Genome Wide Association Analyses Based on Broadly Different Specifications for Prior Distributions, Genomic Windows, and Estimation Methods

Abstract

ABSTRACTA popular strategy (EMMAX) for genome wide association (GWA) analysis fits all marker effects as classical random effects (i.e., Gaussian prior) by which association for the specific marker of interest is inferred by treating its effect as fixed. It seems more statistically coherent to specify all markers as sharing the same prior distribution, whether it is Gaussian, heavy-tailed (BayesA), or has variable selection specifications based on a mixture of, say, two Gaussian distributions (SSVS). Furthermore, all such GWA inference should be formally based on posterior probabilities or test statistics as we present here, rather than merely being based on point estimates. We compared these three broad categories of priors within a simulation study to investigate the effects of different degrees of skewness for quantitative trait loci (QTL) effects and numbers of QTL using 43,266 SNP marker genotypes from 922 Duroc-Pietrain F2 cross pigs. Genomic regions were based either on single SNP associations, on non-overlapping windows of various fixed sizes (0.5 to 3 Mb) or on adaptively determined windows that cluster the genome into blocks based on linkage disequilibrium (LD). We found that SSVS and BayesA lead to the best receiver operating curve properties in almost all cases. We also evaluated approximate marginal a posteriori (MAP) approaches to BayesA and SSVS as potential computationally feasible alternatives; however, MAP inferences were not promising, particularly due to their sensitivity to starting values.
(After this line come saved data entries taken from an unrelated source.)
Lemma run_exceptions_witness :
  ZeroDivisionError ≠ KeyError ∧ ZeroDivisionError ≠ StopIteration
  ∧ ZeroDivisionError ≠ IndexError
  ∧ (ZeroDivisionError = ZeroDivisionError →
     distribute (demo_args [] 1 7) = [] ∧ @nil event = []).
Proof.
  apply (run_exceptions quiet_world (demo_args [] 1 7) [] [] ZeroDivisionError).
  reflexivity.
Defined.

(** X11. When the launch of some host raises, the dispatch ends there
    with that exception: the render processes of the hosts before it
    have been started and are in the trace, none of them is ever waited
    on, and nothing is retrieved or cleaned up. *)
Theorem run_failed_launch_orphans (w : World) (args : Args)
    (h pre evs : list event) (frames : list Z) (d : gmap string (list Z))
    (hosts1 hosts2 : list string) (host : string) (pids : list nat)
    (e : exn) :
  frames_of args = Ok frames →
  split_frames_per_host frames (distribute args) = Ok d →
  distribute args = hosts1 ++ host :: hosts2 →
  for_each (launch args d) hosts1 w h = (pre, Ok pids) →
  launch args d host w (h ++ pre) = (evs, Err e) →
  _run args w h = (pre ++ evs, Err e)
  ∧ Forall2 (λ host' pid, ∃ fs,
               d !! host' = Some fs
               ∧ (h ++ pre ++ evs) !! pid
                 = Some (EPopen pid (render_command args fs host')))
            hosts1 pids
  ∧ (∀ pid, pid ∈ pids → EWait pid ∉ pre ++ evs).
Proof.
  intros Hframes Hd Hhosts Hpre Hfail. split_and!.
  - unfold _run. rewrite run_bind_lift, Hframes, run_bind_lift, Hd, run_bind.
    rewrite Hhosts.
    by rewrite (for_each_stops w _ hosts1 host hosts2 h pre pids evs e Hpre Hfail).
  - apply launch_loop_Ok in Hpre as (Hall & _).
    eapply Forall2_impl; [exact Hall|]. simpl.
    intros host' pid (fs & Hfs & Hpid). exists fs. split; [done|].
    rewrite app_assoc. by apply lookup_app_l_Some.
  - intros pid Hpid Hin. apply elem_of_app in Hin as [Hin|Hin].
    + apply launch_loop_Ok in Hpre as (_ & _ & _ & Hwaits & _).
      apply Hwaits in Hin as [Hin _]. done.
    + apply launch_Err in Hfail as [Hfail _]. by apply Hfail in Hin.
Qed.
We determined that it is advantageous to use variable selection specifications based on adaptively constructed genomic window lengths for GWA studies.SUMMARYGenome wide association (GWA) analyses strategies have been improved by simultaneously fitting all marker effects when inferring upon any single marker effect, with the most popular distributional assumption being normality. Using data generated from 43,266 genotypes on 922 Duroc-Pietrain F2 cross pigs, we demonstrate that GWA studies could particularly benefit from more flexible heavy-tailed or variable selection distributional assumptions. Furthermore, these associations should not just be based on single markers or even genomic windows of markers of fixed physical distances (0.5 − 3.0 Mb) but based on adaptively determined genomic windows using linkage disequilibrium information.